# Available data:
——

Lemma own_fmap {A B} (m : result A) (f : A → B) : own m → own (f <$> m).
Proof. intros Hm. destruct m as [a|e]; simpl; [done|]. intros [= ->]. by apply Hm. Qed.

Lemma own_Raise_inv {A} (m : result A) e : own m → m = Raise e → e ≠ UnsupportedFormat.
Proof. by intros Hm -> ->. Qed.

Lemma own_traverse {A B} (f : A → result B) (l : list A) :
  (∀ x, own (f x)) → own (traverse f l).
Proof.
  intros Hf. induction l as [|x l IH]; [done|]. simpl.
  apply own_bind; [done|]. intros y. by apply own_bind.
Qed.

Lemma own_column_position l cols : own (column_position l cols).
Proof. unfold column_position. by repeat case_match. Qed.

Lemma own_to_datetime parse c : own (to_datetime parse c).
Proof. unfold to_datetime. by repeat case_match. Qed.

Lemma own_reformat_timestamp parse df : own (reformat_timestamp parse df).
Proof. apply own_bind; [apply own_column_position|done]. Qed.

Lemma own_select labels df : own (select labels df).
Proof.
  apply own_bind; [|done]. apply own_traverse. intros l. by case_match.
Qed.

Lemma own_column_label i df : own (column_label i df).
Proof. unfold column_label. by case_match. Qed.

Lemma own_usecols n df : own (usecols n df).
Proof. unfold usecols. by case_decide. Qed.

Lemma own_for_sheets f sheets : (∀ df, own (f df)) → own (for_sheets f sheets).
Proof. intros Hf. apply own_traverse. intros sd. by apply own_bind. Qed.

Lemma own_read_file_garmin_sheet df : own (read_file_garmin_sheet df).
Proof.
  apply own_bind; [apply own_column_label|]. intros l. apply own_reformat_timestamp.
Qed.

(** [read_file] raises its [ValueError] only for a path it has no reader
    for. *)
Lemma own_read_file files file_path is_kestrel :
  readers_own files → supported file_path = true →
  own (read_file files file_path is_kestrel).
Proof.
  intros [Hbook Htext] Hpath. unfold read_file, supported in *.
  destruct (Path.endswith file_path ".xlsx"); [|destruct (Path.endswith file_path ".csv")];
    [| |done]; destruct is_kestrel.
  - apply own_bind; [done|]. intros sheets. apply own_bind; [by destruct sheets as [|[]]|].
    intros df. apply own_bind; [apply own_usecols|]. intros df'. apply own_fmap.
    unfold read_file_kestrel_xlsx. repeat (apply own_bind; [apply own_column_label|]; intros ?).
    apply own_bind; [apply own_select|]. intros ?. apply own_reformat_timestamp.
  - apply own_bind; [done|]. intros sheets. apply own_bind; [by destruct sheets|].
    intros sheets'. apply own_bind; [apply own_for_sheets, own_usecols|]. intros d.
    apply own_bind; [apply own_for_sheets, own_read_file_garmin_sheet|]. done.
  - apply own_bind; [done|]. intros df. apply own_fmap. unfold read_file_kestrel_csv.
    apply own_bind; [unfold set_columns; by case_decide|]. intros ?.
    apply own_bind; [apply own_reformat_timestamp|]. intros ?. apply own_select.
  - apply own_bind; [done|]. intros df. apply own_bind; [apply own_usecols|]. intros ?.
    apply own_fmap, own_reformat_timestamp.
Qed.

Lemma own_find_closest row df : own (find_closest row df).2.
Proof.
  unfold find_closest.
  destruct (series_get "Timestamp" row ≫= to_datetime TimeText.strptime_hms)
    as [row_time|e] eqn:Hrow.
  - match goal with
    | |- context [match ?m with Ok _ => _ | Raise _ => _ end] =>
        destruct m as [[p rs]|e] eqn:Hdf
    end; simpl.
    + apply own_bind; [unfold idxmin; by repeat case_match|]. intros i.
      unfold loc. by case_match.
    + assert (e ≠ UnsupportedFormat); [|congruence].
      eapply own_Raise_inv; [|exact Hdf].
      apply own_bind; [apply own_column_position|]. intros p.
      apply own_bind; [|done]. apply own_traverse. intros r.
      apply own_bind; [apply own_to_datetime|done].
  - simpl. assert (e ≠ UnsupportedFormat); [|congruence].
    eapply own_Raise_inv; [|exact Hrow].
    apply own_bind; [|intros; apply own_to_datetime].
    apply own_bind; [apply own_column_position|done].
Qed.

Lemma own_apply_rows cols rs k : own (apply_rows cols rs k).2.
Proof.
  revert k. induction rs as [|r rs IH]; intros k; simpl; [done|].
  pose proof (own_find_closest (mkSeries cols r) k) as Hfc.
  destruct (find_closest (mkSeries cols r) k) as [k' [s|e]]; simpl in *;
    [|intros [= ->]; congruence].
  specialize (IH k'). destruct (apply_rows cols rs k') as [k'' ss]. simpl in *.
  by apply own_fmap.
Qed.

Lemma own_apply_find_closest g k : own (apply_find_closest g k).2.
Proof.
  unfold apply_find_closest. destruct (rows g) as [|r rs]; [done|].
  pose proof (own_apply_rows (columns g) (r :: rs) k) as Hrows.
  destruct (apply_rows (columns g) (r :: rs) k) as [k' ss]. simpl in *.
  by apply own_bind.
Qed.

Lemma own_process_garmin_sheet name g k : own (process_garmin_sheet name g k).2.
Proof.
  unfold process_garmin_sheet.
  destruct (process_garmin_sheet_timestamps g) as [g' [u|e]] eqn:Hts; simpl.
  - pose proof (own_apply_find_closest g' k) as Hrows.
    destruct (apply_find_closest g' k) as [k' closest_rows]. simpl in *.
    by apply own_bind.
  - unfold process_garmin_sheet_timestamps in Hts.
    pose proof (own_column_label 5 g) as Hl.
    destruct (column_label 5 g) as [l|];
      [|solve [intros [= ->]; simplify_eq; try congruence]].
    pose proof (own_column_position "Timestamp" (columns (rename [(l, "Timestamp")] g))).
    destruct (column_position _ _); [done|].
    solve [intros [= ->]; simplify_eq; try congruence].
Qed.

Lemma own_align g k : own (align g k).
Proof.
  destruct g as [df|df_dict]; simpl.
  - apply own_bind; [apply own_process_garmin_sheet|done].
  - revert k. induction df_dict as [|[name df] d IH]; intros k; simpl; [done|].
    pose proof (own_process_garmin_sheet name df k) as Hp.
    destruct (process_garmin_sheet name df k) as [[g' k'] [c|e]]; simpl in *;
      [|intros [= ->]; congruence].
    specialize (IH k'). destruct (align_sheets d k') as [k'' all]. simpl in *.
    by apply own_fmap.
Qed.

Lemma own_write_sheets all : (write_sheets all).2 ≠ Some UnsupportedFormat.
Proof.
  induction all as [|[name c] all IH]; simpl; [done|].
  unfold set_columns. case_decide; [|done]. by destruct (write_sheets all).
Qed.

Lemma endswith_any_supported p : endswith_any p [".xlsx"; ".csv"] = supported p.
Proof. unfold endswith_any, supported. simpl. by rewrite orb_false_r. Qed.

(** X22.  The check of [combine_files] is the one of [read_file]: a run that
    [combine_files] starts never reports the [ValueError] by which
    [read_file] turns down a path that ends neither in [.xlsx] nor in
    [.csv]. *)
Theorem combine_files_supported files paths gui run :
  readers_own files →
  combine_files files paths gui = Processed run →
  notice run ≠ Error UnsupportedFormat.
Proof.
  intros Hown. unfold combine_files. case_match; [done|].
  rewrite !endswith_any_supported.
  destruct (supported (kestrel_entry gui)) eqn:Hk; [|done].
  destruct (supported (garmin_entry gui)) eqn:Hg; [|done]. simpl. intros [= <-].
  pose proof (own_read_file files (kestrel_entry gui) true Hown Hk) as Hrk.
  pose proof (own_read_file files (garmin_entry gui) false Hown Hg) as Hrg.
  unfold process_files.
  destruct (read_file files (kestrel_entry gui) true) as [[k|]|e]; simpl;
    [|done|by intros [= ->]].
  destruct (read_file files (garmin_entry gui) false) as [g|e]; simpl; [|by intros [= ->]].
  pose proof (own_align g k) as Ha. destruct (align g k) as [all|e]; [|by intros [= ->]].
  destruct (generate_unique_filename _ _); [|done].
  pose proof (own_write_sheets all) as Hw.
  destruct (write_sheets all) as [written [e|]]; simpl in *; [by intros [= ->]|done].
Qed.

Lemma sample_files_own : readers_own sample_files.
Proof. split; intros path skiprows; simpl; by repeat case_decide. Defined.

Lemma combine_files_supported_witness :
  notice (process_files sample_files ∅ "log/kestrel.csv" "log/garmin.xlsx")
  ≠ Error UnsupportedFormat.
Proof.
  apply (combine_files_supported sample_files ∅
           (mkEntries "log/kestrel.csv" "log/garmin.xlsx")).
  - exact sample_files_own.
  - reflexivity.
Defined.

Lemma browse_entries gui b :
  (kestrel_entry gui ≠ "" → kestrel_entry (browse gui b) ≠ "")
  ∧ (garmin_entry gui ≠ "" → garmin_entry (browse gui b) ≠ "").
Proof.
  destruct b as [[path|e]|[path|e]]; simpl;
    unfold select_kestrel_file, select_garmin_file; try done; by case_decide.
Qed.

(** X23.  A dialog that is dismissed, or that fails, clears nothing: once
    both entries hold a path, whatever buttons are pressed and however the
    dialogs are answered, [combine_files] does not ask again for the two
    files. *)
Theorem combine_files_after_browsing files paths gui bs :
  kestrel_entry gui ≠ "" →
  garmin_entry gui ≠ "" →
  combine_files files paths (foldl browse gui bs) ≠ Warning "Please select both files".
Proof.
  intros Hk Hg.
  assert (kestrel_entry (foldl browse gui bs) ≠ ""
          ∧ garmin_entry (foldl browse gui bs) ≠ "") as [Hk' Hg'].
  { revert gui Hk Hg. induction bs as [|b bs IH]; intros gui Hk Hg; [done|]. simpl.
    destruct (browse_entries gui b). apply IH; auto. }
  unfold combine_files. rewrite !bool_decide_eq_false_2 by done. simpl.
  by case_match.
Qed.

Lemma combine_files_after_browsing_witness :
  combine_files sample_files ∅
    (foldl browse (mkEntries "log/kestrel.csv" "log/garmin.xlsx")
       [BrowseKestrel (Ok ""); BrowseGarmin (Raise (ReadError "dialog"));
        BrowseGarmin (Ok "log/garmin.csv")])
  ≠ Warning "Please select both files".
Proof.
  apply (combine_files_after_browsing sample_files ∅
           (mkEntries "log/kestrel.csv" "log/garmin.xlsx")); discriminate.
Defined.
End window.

——

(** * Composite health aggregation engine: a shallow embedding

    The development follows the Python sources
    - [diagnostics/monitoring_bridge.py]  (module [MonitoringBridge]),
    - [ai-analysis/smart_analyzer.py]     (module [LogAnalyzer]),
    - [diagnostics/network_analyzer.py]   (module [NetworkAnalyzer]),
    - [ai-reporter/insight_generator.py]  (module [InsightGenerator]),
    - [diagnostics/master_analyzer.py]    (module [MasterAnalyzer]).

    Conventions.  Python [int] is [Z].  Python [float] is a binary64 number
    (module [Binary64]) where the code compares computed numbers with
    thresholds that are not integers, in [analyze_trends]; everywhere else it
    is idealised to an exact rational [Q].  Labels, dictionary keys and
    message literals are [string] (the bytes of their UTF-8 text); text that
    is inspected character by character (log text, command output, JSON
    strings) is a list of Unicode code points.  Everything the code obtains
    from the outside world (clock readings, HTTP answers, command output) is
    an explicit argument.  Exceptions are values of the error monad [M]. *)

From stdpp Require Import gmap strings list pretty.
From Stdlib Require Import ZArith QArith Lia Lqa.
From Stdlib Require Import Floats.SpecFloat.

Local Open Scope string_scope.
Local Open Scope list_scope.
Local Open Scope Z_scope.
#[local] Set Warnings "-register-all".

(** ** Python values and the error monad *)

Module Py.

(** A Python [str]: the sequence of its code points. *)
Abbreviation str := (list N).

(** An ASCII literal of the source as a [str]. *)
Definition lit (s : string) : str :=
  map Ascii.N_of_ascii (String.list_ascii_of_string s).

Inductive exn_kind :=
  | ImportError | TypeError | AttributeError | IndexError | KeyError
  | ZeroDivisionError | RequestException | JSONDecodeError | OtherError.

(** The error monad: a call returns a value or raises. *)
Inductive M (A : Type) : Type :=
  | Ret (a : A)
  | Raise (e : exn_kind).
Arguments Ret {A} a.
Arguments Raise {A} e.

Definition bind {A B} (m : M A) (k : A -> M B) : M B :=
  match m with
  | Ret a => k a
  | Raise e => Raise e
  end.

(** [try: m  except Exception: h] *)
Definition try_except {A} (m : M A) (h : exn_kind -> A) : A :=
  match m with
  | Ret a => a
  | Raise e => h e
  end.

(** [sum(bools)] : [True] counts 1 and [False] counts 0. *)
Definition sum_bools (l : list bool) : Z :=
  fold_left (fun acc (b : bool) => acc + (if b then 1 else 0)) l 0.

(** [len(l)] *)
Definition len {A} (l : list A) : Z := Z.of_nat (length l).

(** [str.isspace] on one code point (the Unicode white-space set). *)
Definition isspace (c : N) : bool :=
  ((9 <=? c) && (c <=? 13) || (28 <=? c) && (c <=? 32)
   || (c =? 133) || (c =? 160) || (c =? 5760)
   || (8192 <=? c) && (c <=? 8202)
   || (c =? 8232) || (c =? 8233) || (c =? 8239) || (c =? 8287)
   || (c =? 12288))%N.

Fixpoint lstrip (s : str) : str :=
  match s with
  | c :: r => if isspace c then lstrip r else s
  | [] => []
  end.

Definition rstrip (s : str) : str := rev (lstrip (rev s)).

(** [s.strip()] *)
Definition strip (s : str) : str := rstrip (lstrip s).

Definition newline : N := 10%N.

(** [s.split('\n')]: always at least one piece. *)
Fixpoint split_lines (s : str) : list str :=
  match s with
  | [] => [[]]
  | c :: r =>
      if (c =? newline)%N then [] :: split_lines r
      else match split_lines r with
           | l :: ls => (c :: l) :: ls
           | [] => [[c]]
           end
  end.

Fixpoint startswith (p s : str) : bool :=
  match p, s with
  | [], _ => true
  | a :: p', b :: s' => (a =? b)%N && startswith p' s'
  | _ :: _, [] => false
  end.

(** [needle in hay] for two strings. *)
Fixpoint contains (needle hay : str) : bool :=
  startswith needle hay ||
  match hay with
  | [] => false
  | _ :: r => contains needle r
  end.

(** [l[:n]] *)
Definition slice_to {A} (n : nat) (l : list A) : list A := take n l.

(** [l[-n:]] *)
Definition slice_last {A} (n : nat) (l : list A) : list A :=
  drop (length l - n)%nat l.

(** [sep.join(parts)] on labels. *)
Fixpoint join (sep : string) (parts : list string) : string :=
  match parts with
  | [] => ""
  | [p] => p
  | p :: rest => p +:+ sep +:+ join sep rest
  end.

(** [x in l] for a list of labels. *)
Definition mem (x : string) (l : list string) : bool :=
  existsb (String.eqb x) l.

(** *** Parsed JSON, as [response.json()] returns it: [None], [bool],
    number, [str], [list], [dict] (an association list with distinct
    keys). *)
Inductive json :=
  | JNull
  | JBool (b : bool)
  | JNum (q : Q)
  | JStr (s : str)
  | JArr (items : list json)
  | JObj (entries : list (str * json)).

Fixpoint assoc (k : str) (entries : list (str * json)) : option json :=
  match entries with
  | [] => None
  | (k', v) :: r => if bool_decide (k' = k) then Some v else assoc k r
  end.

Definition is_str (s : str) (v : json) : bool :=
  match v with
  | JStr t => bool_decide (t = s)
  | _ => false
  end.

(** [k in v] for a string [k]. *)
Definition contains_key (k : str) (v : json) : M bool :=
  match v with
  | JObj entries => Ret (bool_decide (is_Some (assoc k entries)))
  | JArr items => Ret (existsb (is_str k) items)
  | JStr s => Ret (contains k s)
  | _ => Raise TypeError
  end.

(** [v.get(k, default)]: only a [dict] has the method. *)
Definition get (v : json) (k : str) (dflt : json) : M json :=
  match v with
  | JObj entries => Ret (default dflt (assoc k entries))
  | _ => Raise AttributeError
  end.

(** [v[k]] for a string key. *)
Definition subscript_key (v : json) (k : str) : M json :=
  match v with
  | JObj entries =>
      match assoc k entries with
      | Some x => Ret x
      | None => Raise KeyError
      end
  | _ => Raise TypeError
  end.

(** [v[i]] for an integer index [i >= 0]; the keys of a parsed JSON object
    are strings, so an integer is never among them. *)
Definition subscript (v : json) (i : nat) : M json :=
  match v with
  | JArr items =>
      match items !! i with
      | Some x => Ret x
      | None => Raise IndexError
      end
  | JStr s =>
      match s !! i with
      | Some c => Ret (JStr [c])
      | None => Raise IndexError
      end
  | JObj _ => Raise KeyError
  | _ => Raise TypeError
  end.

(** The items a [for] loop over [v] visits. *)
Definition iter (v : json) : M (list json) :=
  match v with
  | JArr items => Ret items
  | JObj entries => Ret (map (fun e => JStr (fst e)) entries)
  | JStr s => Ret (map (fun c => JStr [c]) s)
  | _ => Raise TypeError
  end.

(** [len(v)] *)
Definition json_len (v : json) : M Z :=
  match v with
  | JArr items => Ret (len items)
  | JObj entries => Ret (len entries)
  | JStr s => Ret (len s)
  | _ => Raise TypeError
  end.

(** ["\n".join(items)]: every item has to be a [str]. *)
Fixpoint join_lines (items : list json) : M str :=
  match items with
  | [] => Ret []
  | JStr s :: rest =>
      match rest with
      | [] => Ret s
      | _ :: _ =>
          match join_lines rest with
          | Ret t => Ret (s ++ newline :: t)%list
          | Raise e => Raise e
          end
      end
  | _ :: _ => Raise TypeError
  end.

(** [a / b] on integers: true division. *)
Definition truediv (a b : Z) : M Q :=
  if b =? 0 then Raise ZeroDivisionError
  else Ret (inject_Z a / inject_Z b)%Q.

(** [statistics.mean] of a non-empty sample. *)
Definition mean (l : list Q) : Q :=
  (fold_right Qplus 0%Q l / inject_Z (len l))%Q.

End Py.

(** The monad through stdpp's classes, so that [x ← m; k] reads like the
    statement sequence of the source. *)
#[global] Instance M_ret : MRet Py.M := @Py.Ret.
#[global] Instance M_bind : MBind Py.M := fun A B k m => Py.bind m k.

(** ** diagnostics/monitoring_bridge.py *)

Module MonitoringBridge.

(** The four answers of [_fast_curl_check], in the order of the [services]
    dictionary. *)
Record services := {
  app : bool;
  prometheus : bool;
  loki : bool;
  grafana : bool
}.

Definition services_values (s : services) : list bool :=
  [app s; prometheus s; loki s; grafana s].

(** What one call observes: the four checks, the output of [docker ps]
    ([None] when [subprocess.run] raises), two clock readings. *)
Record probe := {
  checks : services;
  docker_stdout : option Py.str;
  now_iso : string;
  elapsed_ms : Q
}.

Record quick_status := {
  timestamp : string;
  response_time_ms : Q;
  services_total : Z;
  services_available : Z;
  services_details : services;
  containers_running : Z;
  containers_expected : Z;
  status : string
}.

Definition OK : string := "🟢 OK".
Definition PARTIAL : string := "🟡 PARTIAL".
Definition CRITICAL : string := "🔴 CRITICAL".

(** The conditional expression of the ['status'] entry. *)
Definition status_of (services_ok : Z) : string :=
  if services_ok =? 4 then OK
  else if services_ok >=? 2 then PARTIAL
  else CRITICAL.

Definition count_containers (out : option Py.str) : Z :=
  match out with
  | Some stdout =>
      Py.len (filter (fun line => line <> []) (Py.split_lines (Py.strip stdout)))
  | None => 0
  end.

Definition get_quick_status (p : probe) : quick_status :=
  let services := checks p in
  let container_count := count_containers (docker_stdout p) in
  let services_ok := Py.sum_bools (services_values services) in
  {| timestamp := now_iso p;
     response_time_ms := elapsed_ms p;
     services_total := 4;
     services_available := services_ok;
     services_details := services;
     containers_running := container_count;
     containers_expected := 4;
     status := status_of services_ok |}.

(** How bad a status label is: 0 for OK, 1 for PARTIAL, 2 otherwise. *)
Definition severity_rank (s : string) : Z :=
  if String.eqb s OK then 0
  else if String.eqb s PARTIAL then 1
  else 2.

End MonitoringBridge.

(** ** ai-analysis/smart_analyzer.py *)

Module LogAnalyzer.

——

Pull out every line holding "foldl" from the records above, and copy it.

  combine_files files paths (foldl browse gui bs) ≠ Warning "Please select both files".
  assert (kestrel_entry (foldl browse gui bs) ≠ ""
          ∧ garmin_entry (foldl browse gui bs) ≠ "") as [Hk' Hg'].
    (foldl browse (mkEntries "log/kestrel.csv" "log/garmin.xlsx")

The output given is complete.